◆ **Data for review**
(** * PDF-2-Text: the page-indexed document model and its two pipeline stages

    A shallow embedding of [Module1.py] (PDF to Markdown: per-page
    extraction on a worker pool, page-ordered assembly) and of [Module2.py]
    (rule extraction from the Markdown: page parser, strategy selection,
    sliding windows, consolidation).

    Python [str] values are modelled as lists of characters with code
    points below 256.  On that range the regular expression class [\d] is
    exactly ['0'..'9'] and [str.strip()] removes exactly the code points
    9-13, 28-32, 133 and 160.  Python [int] values are modelled as [Z],
    [dict] values keyed by page number as [gmap Z].  [int()] on a string of
    digits raises [ValueError] beyond the interpreter's limit on the number
    of digits, 4300 unless reconfigured; the integers the program formats
    are page counts and lengths, which lie below it.  The pattern of the
    page parser is kept as a regular expression and run by a backtracking
    matcher; the worker pool of stage 1 is a step relation; stage 2 runs in
    a state-and-error monad that records every call of the analysis
    service.  Progress output ([print]) is left out. *)

From Stdlib Require Import ZArith List Ascii String Bool Lia QArith.
From Stdlib Require Import DecimalString DecimalPos.
From stdpp Require Import base option list list_numbers gmap strings relations.

Open Scope Z_scope.
Open Scope list_scope.

(** ** Text *)

Module Text.

Abbreviation text := (list ascii).

Definition lit (s : string) : text := list_ascii_of_string s.

Definition nl : text := ["010"%char].

(** [s.startswith(p)], returning what follows the prefix. *)
Fixpoint strip_prefix (p s : text) : option text :=
  match p, s with
  | [], _ => Some s
  | _ :: _, [] => None
  | a :: p', b :: s' => if Ascii.eqb a b then strip_prefix p' s' else None
  end.

Definition starts_with (p s : text) : bool :=
  match strip_prefix p s with Some _ => true | None => false end.

(** [sep.join(parts)] *)
Fixpoint join (sep : text) (parts : list text) : text :=
  match parts with
  | [] => []
  | [p] => p
  | p :: ps => p ++ sep ++ join sep ps
  end.

(** The class [\d] and the digits [int()] accepts, on code points < 256. *)
Definition is_digit (c : ascii) : bool :=
  let n := N_of_ascii c in ((48 <=? n) && (n <=? 57))%N.

(** [str.isspace()] on code points < 256. *)
Definition is_space (c : ascii) : bool :=
  let n := N_of_ascii c in
  (((9 <=? n) && (n <=? 13)) || ((28 <=? n) && (n <=? 32))
   || (n =? 133) || (n =? 160))%N.

Fixpoint lstrip (s : text) : text :=
  match s with
  | c :: s' => if is_space c then lstrip s' else s
  | [] => []
  end.

Definition rstrip (s : text) : text := rev (lstrip (rev s)).

(** [s.strip()] *)
Definition strip (s : text) : text := rstrip (lstrip s).

Definition digit_val (c : ascii) : Z := Z.of_N (N_of_ascii c) - 48.

(** The number a string of decimal digits denotes. *)
Definition digits_value (s : text) : Z :=
  fold_left (fun acc c => 10 * acc + digit_val c) s 0.

(** [sys.get_int_max_str_digits()], at its default. *)
Definition int_max_str_digits : nat := 4300.

(** [int(s)] for a string of decimal digits, as matched by [\d+]; [None]
    is the [ValueError] raised for a string of more digits than the
    limit, leading zeros counted. *)
Definition int_of_digits (s : text) : option Z :=
  if (length s <=? int_max_str_digits)%nat then Some (digits_value s) else None.

(** [str(z)], the decimal text an f-string inserts for an [int]. *)
Definition str_of_int (z : Z) : text :=
  lit (NilZero.string_of_int (Z.to_int z)).

End Text.
Import Text.

(** ** Regular expressions

    The fragment of Python's [re] the page pattern uses, with the
    backtracking semantics of the library: alternatives are tried left to
    right, a greedy repetition tries one more iteration before it tries
    the rest of the pattern, a lazy repetition tries the rest of the
    pattern first.  The matcher is written in continuation-passing style:
    [k] is the rest of the pattern, and [None] makes the matcher
    backtrack.  Groups are recorded by number. *)

Module Regex.

Inductive regex : Type :=
  | Eps
  | Chr (c : ascii)
  | Digit
  | AnyChar
  | EndZ
  | Seq (r1 r2 : regex)
  | Alt (r1 r2 : regex)
  | PlusGreedy (r : regex)
  | StarLazy (r : regex)
  | Group (i : nat) (r : regex)
  | Ahead (r : regex).

Fixpoint literal (s : text) : regex :=
  match s with
  | [] => Eps
  | c :: s' => Seq (Chr c) (literal s')
  end.

Section Repetition.

Context {A : Type}.

(** One iteration of the repeated expression, given its continuation. *)
Variable body : text → gmap nat text → (text → gmap nat text → option A) → option A.

(** The rest of the pattern. *)
Variable k : text → gmap nat text → option A.

(** [r+]: an iteration, then further iterations before the rest of the
    pattern.  An iteration that consumes nothing is not repeated; [fuel]
    bounds the number of iterations by the length of the input. *)
Fixpoint greedy_plus (fuel : nat) (s : text) (groups : gmap nat text)
    : option A :=
  match fuel with
  | O => None
  | S fuel' =>
      body s groups
        (fun s1 g1 =>
           if (length s1 <? length s)%nat then
             match greedy_plus fuel' s1 g1 with
             | Some a => Some a
             | None => k s1 g1
             end
           else k s1 g1)
  end.

(** [r*?]: the rest of the pattern first, an iteration only when that
    fails. *)
Fixpoint lazy_star (fuel : nat) (s : text) (groups : gmap nat text)
    : option A :=
  match k s groups with
  | Some a => Some a
  | None =>
      match fuel with
      | O => None
      | S fuel' =>
          body s groups
            (fun s1 g1 =>
               if (length s1 <? length s)%nat then lazy_star fuel' s1 g1
               else None)
      end
  end.

End Repetition.

Fixpoint backtrack {A : Type} (r : regex) (s : text) (groups : gmap nat text)
    (k : text → gmap nat text → option A) {struct r} : option A :=
  match r with
  | Eps => k s groups
  | Chr c =>
      match s with
      | x :: s' => if Ascii.eqb c x then k s' groups else None
      | [] => None
      end
  | Digit =>
      match s with
      | x :: s' => if is_digit x then k s' groups else None
      | [] => None
      end
  | AnyChar =>
      match s with
      | _ :: s' => k s' groups
      | [] => None
      end
  | EndZ =>
      match s with
      | [] => k [] groups
      | _ :: _ => None
      end
  | Seq r1 r2 => backtrack r1 s groups (fun s1 g1 => backtrack r2 s1 g1 k)
  | Alt r1 r2 =>
      match backtrack r1 s groups k with
      | Some a => Some a
      | None => backtrack r2 s groups k
      end
  | PlusGreedy r1 =>
      greedy_plus (fun s0 g0 k0 => backtrack r1 s0 g0 k0) k
                  (S (length s)) s groups
  | StarLazy r1 =>
      lazy_star (fun s0 g0 k0 => backtrack r1 s0 g0 k0) k
                (length s) s groups
  | Group i r1 =>
      backtrack r1 s groups
        (fun s1 g1 => k s1 (<[i := take (length s - length s1) s]> g1))
  | Ahead r1 =>
      match backtrack r1 s groups (fun _ g1 => Some g1) with
      | Some g1 => k s g1
      | None => None
      end
  end.

End Regex.

(** ** Module 2: the page parser *)

Module Parser.

Import Regex.

(** The inter-page separator of the look-ahead, [\n\n---\n\n]. *)
Definition separator : text := nl ++ nl ++ lit "---" ++ nl ++ nl.

(** The literal head of the pattern, [## Page ]. *)
Definition header_lit : text := lit "## Page ".

(** The pattern of [parse_markdown_by_pages],
    [## Page (\d+)\n\n(.*?)(?=\n\n---\n\n|\Z)], compiled with
    [re.DOTALL]. *)
Definition page_pattern : regex :=
  Seq (literal header_lit)
   (Seq (Group 1 (PlusGreedy Digit))
    (Seq (literal (nl ++ nl))
     (Seq (Group 2 (StarLazy AnyChar))
          (Ahead (Alt (literal separator) EndZ))))).

(** One attempt of the pattern at the start of [s]: the two groups and the
    unconsumed remainder. *)
Definition match_here (s : text) : option (text * text * text) :=
  backtrack page_pattern s ∅
    (fun rest groups =>
       Some (default [] (groups !! 1%nat), default [] (groups !! 2%nat), rest)).

(** [re.findall]: scan left to right; after a match resume where it ended,
    otherwise move one character on.  [fuel] bounds the number of scan
    positions; [findall] supplies enough of it. *)
Fixpoint findall_fuel (fuel : nat) (s : text) : list (text * text) :=
  match fuel with
  | O => []
  | S fuel' =>
      match match_here s with
      | Some (ds, content, rest) => (ds, content) :: findall_fuel fuel' rest
      | None =>
          match s with
          | [] => []
          | _ :: s' => findall_fuel fuel' s'
          end
      end
  end.

Definition findall (s : text) : list (text * text) :=
  findall_fuel (S (length s)) s.

(** The loop body [pages[int(page_num)] = content.strip()]; [None] when
    [int] raises. *)
Definition store_page (pages : gmap Z text) (m : text * text)
    : option (gmap Z text) :=
  match int_of_digits m.1 with
  | Some page_num => Some (<[page_num := strip m.2]> pages)
  | None => None
  end.

(** The loop [for page_num, content in matches], left at the first
    [ValueError]. *)
Fixpoint store_pages (matches : list (text * text)) (pages : gmap Z text)
    : option (gmap Z text) :=
  match matches with
  | [] => Some pages
  | m :: rest =>
      match store_page pages m with
      | Some pages' => store_pages rest pages'
      | None => None
      end
  end.

(** [parse_markdown_by_pages(markdown_content)]: the dict returned, or
    [None] for the [ValueError] of a page number of more than 4300
    digits. *)
Definition parse_markdown_by_pages (markdown_content : text)
    : option (gmap Z text) :=
  store_pages (findall markdown_content) ∅.

End Parser.
Import Regex Parser.

(** ** Auxiliary notions used to state the properties *)

(** Greedy [\d*]: the longest run of digits and what follows it. *)
Fixpoint span_digits (s : text) : text * text :=
  match s with
  | c :: s' =>
      if is_digit c then let '(ds, r) := span_digits s' in (c :: ds, r)
      else ([], s)
  | [] => ([], [])
  end.

(** Lazy [(.*?)(?=\n\n---\n\n|\Z)] under [re.DOTALL]: the shortest prefix
    after which the separator follows or the input ends; the look-ahead
    consumes nothing, so the remainder starts at the separator. *)
Fixpoint lazy_until_sep (s : text) : text * text :=
  match s with
  | [] => ([], [])
  | c :: s' =>
      if starts_with separator s then ([], s)
      else let '(a, r) := lazy_until_sep s' in (c :: a, r)
  end.

(** What one attempt of the page pattern comes to: the literal head, the
    longest run of digits, two newlines, the content up to the first
    separator or the end of the input.  The greedy [\d+] never needs to
    give a digit back, because the next pattern character is a newline. *)
Definition match_direct (s : text) : option (text * text * text) :=
  match strip_prefix header_lit s with
  | None => None
  | Some s1 =>
      match span_digits s1 with
      | ([], _) => None
      | (ds, s2) =>
          match strip_prefix (nl ++ nl) s2 with
          | None => None
          | Some s3 =>
              let '(content, rest) := lazy_until_sep s3 in
              Some (ds, content, rest)
          end
      end
  end.

(** Where the look-ahead [(?=\n\n---\n\n|\Z)] succeeds. *)
Definition at_boundary (t : text) : bool :=
  starts_with separator t || match t with [] => true | _ :: _ => false end.

(** One step of the evaluation of a digit string. *)
Definition int_step (acc : Z) (c : ascii) : Z := 10 * acc + digit_val c.

(** A match whose page number [int] converts. *)
Definition convertible (m : text * text) : Prop :=
  (length m.1 <= int_max_str_digits)%nat.

(** The dict the parser's loop builds from the matches when every page
    number converts: each match stored under the value of its digits, a
    later match replacing an earlier one of the same value. *)
Definition stored_page (pages : gmap Z text) (m : text * text) : gmap Z text :=
  <[digits_value m.1 := strip m.2]> pages.

Definition parsed (s : text) : gmap Z text :=
  fold_left stored_page (findall s) ∅.

(** The least number above those [str] formats in at most 4300 digits. *)
Definition str_digits_bound : Z := 10 ^ Z.of_nat int_max_str_digits.

(** The separator, if any, first occurs in [a ++ r] right after [a]:
    [r] is empty or starts with the separator, and no separator starts at
    a position inside [a]. *)
Definition first_separator_at (a r : text) : Prop :=
  (r = [] ∨ starts_with separator r = true) ∧
  ∀ k, (k < length a)%nat → starts_with separator (drop k (a ++ r)) = false.

(** What [findall] reports is a match of the pattern inside the input. *)
Definition page_match_in (s : text) (m : text * text) : Prop :=
  ∃ pre rest, s = pre ++ header_lit ++ m.1 ++ nl ++ nl ++ m.2 ++ rest
    ∧ m.1 ≠ [] ∧ forallb is_digit m.1 = true ∧ first_separator_at m.2 rest.

(** ** Outcomes of the external services

    A call of [client.chat.completions.create] either returns the message
    content or raises an exception; [cause] is the text [str(e)] of the
    exception. *)
Inductive outcome : Type :=
  | Returned (content : text)
  | Raised (cause : text).

(** [range(a, b)] *)
Definition range (a b : Z) : list Z := seqZ a (b - a).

◆ **Your task**
The required answer is each line of the entries containing the string "Python".

◆ **Exercise solution**
    Python [str] values are modelled as lists of characters with code
    9-13, 28-32, 133 and 160.  Python [int] values are modelled as [Z],
    The fragment of Python's [re] the page pattern uses, with the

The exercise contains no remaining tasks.